Task details
Transcribe, verbatim, every line from the start of the entries through the line that contains "(** *** Single use *)"; include both boundary lines and omit all others.

(Saved data entries)
^^^^^^^^^^^^^^^^

Lemma invite_run_attempts ops l l' rs :
  invite_run ops l = (l', rs) →
  ∀ i, i ∈ l' → pi_secret i ∈ minted ops ∨
    ∃ i0, i0 ∈ l ∧ pi_secret i0 = pi_secret i ∧
          (pi_attempts_left i0 = pi_attempts_left i + failures rs)%N ∧
          (0 < pi_attempts_left i0 → 0 < pi_attempts_left i)%N.
Proof.
  revert l l' rs. induction ops as [|op ops IH]; intros l l' rs; cbn [invite_run].
  { intros [= <- <-] i Hi. right. exists i. unfold failures. simpl. split_and!; [done|done|lia|done]. }
  destruct (invite_step op l) as [l1 r1] eqn:H1. destruct (invite_run ops l1) as [l2 r2] eqn:H2.
  intros [= <- <-] i Hi. rewrite failures_app.
  destruct (IH _ _ _ H2 i Hi) as [Hm|(i1 & Hi1 & Hs1 & Ha1 & Hp1)].
  { left. unfold minted. cbn. destruct op; [by right|done]. }
  destruct (invite_step_attempts _ _ _ _ H1 i1 Hi1) as [(now & invite & -> & Hs & _)|(i0 & Hi0 & Hs0 & Ha0 & Hp0)].
  - left. rewrite <- Hs1, Hs. unfold minted. cbn. by left.
  - right. exists i0. split; [done|]. split; [congruence|]. split; [lia|]. intros Hpos. by apply Hp1, Hp0.
Qed.

(** C20. Five tries: whatever the order in which invites are minted and secrets presented, once five
    presented secrets have been refused no invite is left but those minted since. *)
Theorem five_wrong_guesses ops l l' rs :
  Forall (λ i, (0 < pi_attempts_left i ≤ PAIRING_ATTEMPTS)%N) l →
  invite_run ops l = (l', rs) → (5 ≤ failures rs)%N →
  ∀ i, i ∈ l' → pi_secret i ∈ minted ops.
Proof.
  intros Hl Hrun Hf i Hi. destruct (invite_run_attempts _ _ _ _ Hrun i Hi) as [Hm|(i0 & Hi0 & _ & Ha & Hp)]; [done|].
  rewrite list.Forall_forall in Hl. specialize (Hl i0 Hi0). unfold PAIRING_ATTEMPTS in Hl.
  assert (0 < pi_attempts_left i)%N by (apply Hp; lia). lia.
Qed.

(** *** Single use *)

Lemma with_secret_app s a b : with_secret s (a ++ b) = with_secret s a + with_secret s b.
Proof. unfold with_secret. by rewrite List.filter_app, length_app. Qed.

Lemma with_secret_perm s a b : a ≡ₚ b → with_secret s a = with_secret s b.
Proof. unfold with_secret. induction 1; simpl; repeat case_match; simpl; congruence. Qed.

Lemma with_secret_filter s f l : with_secret s (List.filter f l) ≤ with_secret s l.
Proof.
  unfold with_secret. induction l as [|i l IH]; simpl; [done|].
  destruct (f i), (String.eqb (pi_secret i) s) eqn:Hs; simpl; rewrite ?Hs; simpl; lia.
Qed.

Lemma with_secret_charge s l : with_secret s (charge <$> l) = with_secret s l.
Proof. unfold with_secret. induction l as [|i l IH]; [done|]. rewrite fmap_cons. cbn. destruct (String.eqb (pi_secret i) s); cbn; by rewrite IH. Qed.

Lemma invite_step_single op l l' r s :
  invite_step op l = (l', r) →
  with_secret s l' + successes s r ≤ with_secret s l + length (List.filter (String.eqb s) (minted [op])).
Proof.
  destruct op as [now invite|now secret]; cbn [invite_step].
  - intros [= <- <-]. unfold record_invite. rewrite with_secret_app.
    pose proof (with_secret_filter s (λ i, unexpired now (pi_expires_at i)) l) as Hp.
    fold (prune_invites now l) in Hp. unfold successes, minted, with_secret at 2. cbn.
    rewrite (String.eqb_sym s). destruct (String.eqb (i_secret invite) s); simpl; lia.
  - pose proof (with_secret_filter s (λ i, unexpired now (pi_expires_at i)) l) as Hp.
    fold (prune_invites now l) in Hp. unfold consume.
    destruct (position _ _) as [n|] eqn:Hpos; intros [= <- <-]; unfold successes; simpl.
    + apply position_Some in Hpos as (x & Hx & Hm%secrets_match_spec).
      rewrite (with_secret_perm s _ _ (remove_at_perm _ _ _ Hx)) in Hp.
      change (x :: remove_at n (prune_invites now l)) with ([x] ++ remove_at n (prune_invites now l))%list in Hp.
      rewrite with_secret_app in Hp. unfold with_secret at 1 in Hp. cbn in Hp. rewrite Hm in Hp.
      destruct (String.eqb (trim secret) s); simpl in *; lia.
    + unfold wrong_guess. pose proof (with_secret_filter s (λ i, 0 <? pi_attempts_left i)%N (charge <$> prune_invites now l)) as Hw.
      rewrite with_secret_charge in Hw. lia.
Qed.

(** Single use: the number of times a secret is accepted never exceeds the number of invites
    that carry it, however minting and guessing interleave. *)
Theorem secret_spent_once ops l l' rs s :
  invite_run ops l = (l', rs) →
  successes s rs ≤ with_secret s l + length (List.filter (String.eqb s) (minted ops)).
Proof.
  enough (Hall : ∀ l l' rs, invite_run ops l = (l', rs) →
    with_secret s l' + successes s rs ≤ with_secret s l + length (List.filter (String.eqb s) (minted ops))).
  { intros Hrun. specialize (Hall _ _ _ Hrun). lia. }
  clear. induction ops as [|op ops IH]; intros l l' rs; cbn [invite_run].
  { intros [= <- <-]. unfold successes. simpl. lia. }
  destruct (invite_step op l) as [l1 r1] eqn:H1. destruct (invite_run ops l1) as [l2 r2] eqn:H2.
  intros [= <- <-]. specialize (IH _ _ _ H2). apply (invite_step_single op l l1 r1 s) in H1.
  assert (Hs : successes s (r1 ++ r2) = successes s r1 + successes s r2).
  { unfold successes. by rewrite List.filter_app, length_app. }
  assert (Hm : minted (op :: ops) = (minted [op] ++ minted ops)%list) by by destruct op.
  rewrite Hs, Hm, List.filter_app, length_app. lia.
Qed.
End guesses.

(** * [arterm-device]: the parameters can be met

    A concrete [hex] and a concrete timestamp text that satisfy [DeviceLibLaws], and the
    theorems of [DeviceTheorems] applied with them to the inputs of the crate's tests. *)

(** ** Lowercase hex *)

Definition lower_digit (d : Z) : ascii :=
  if (d <? 10)%Z then ascii_of_N (Z.to_N (48 + d)) else ascii_of_N (Z.to_N (87 + d)).

Definition digit_value (c : ascii) : option Z :=
  let b := Z.of_N (byte c) in
  if ((48 <=? b) && (b <=? 57))%Z then Some (b - 48)%Z
  else if ((97 <=? b) && (b <=? 102))%Z then Some (b - 87)%Z
  else None.

Fixpoint plain_hex (bs : bytes) : string :=
  match bs with
  | [] => EmptyString
  | b :: bs => let b := (b mod 256)%Z in
               String (lower_digit (b / 16)) (String (lower_digit (b mod 16)) (plain_hex bs))
  end.

Fixpoint plain_unhex (s : string) : option bytes :=
  match s with
  | EmptyString => Some []
  | String _ EmptyString => None
  | String a (String b s) =>
      let?? x := digit_value a in
      let?? y := digit_value b in
      let?? bs := plain_unhex s in Some ((16 * x + y)%Z :: bs)
  end.

(** ** Seconds as bits, the sign first *)

Fixpoint bits_of (p : positive) : string :=
  match p with
  | xH => EmptyString
  | xO p => String "0" (bits_of p)
  | xI p => String "1" (bits_of p)
  end.

Fixpoint of_bits (s : string) : positive :=
  match s with
  | EmptyString => xH
  | String c s => if Ascii.eqb c "0" then xO (of_bits s) else xI (of_bits s)
  end.

Definition plain_time (t : Z) : string :=
  match t with Z0 => "0" | Zpos p => String "+" (bits_of p) | Zneg p => String "-" (bits_of p) end.

Definition plain_untime (s : string) : option Z :=
  match s with
  | String c s' => if Ascii.eqb c "0" then Some 0%Z
                   else if Ascii.eqb c "+" then Some (Zpos (of_bits s'))
                   else if Ascii.eqb c "-" then Some (Zneg (of_bits s')) else None
  | EmptyString => None
  end.

#[export] Instance plain_lib : DeviceLib :=
  {| hex_encode := plain_hex; hex_decode := plain_unhex;
     to_rfc3339 := plain_time; parse_rfc3339 := plain_untime |}.

(** A property of the sixteen digits, checked on each. *)
Lemma below_16 (P : Z → Prop) d :
  (0 ≤ d < 16)%Z → Forall P (seqZ 0 16) → P d.
Proof.
  intros Hd HP. rewrite list.Forall_forall in HP. apply HP. apply elem_of_seqZ. lia.
Qed.

Lemma digit_value_lower d : (0 ≤ d < 16)%Z → digit_value (lower_digit d) = Some d.
Proof. intros Hd. pattern d. apply below_16; [done|]. repeat constructor. Qed.

Lemma lower_digit_hex d : (0 ≤ d < 16)%Z → is_lower_hex (lower_digit d) = true.
Proof. intros Hd. pattern d. apply below_16; [done|]. repeat constructor. Qed.

Lemma of_bits_of p : of_bits (bits_of p) = p.
Proof. induction p as [p IH|p IH|]; simpl; congruence. Qed.

#[export] Instance plain_laws : DeviceLibLaws.
Proof.
  split.
  - induction bs as [|b bs IH]; [done|]. cbn [forallb hex_encode hex_decode plain_lib plain_hex plain_unhex].
    intros [[H0 H256]%andb_true_iff Hbs]%andb_true_iff. apply Z.leb_le in H0. apply Z.ltb_lt in H256.
    rewrite (Z.mod_small b 256) by lia.
    rewrite !digit_value_lower by (split; [apply Z.div_pos||apply Z.mod_pos_bound|apply Z.div_lt_upper_bound||apply Z.mod_pos_bound]; lia).
    cbn in IH |- *. rewrite (IH Hbs). do 2 f_equal. rewrite <- Z.div_mod; [done|lia].
  - induction bs as [|b bs IH]; [done|]. cbn [hex_encode plain_lib plain_hex string_forallb] in *.
    pose proof (Z.mod_pos_bound b 256 ltac:(lia)).
    rewrite !lower_digit_hex, IH by (split; [apply Z.div_pos||apply Z.mod_pos_bound|apply Z.div_lt_upper_bound||apply Z.mod_pos_bound]; lia).
    done.
  - induction bs as [|b bs IH]; [done|]. cbn in *. lia.
  - intros [|p|p]; [done| |]; cbn; by rewrite of_bits_of.
Qed.

(** ** The theorems at work *)

Definition example_fp : Fingerprint := {| fp_bytes := seqZ 170 32 |}.
Definition other_fp : Fingerprint := {| fp_bytes := seqZ 100 32 |}.

Lemma full_fingerprint_identifies_witness :
  answers_to example_fp (to_hex example_fp) = true ∧ answers_to other_fp (to_hex example_fp) = false.
Proof.
  split.
  - apply (full_fingerprint_identifies example_fp example_fp _); [by split|by split|by vm_compute|done].
  - apply not_true_is_false. rewrite (full_fingerprint_identifies other_fp example_fp); [|by split|by split|by vm_compute].
    done.
Defined.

^^^^^^^^^^^^^^^^

Solution to this problem
Lemma invite_run_attempts ops l l' rs :
  invite_run ops l = (l', rs) →
  ∀ i, i ∈ l' → pi_secret i ∈ minted ops ∨
    ∃ i0, i0 ∈ l ∧ pi_secret i0 = pi_secret i ∧
          (pi_attempts_left i0 = pi_attempts_left i + failures rs)%N ∧
          (0 < pi_attempts_left i0 → 0 < pi_attempts_left i)%N.
Proof.
  revert l l' rs. induction ops as [|op ops IH]; intros l l' rs; cbn [invite_run].
  { intros [= <- <-] i Hi. right. exists i. unfold failures. simpl. split_and!; [done|done|lia|done]. }
  destruct (invite_step op l) as [l1 r1] eqn:H1. destruct (invite_run ops l1) as [l2 r2] eqn:H2.
  intros [= <- <-] i Hi. rewrite failures_app.
  destruct (IH _ _ _ H2 i Hi) as [Hm|(i1 & Hi1 & Hs1 & Ha1 & Hp1)].
  { left. unfold minted. cbn. destruct op; [by right|done]. }
  destruct (invite_step_attempts _ _ _ _ H1 i1 Hi1) as [(now & invite & -> & Hs & _)|(i0 & Hi0 & Hs0 & Ha0 & Hp0)].
  - left. rewrite <- Hs1, Hs. unfold minted. cbn. by left.
  - right. exists i0. split; [done|]. split; [congruence|]. split; [lia|]. intros Hpos. by apply Hp1, Hp0.
Qed.

(** C20. Five tries: whatever the order in which invites are minted and secrets presented, once five
    presented secrets have been refused no invite is left but those minted since. *)
Theorem five_wrong_guesses ops l l' rs :
  Forall (λ i, (0 < pi_attempts_left i ≤ PAIRING_ATTEMPTS)%N) l →
  invite_run ops l = (l', rs) → (5 ≤ failures rs)%N →
  ∀ i, i ∈ l' → pi_secret i ∈ minted ops.
Proof.
  intros Hl Hrun Hf i Hi. destruct (invite_run_attempts _ _ _ _ Hrun i Hi) as [Hm|(i0 & Hi0 & _ & Ha & Hp)]; [done|].
  rewrite list.Forall_forall in Hl. specialize (Hl i0 Hi0). unfold PAIRING_ATTEMPTS in Hl.
  assert (0 < pi_attempts_left i)%N by (apply Hp; lia). lia.
Qed.

(** *** Single use *)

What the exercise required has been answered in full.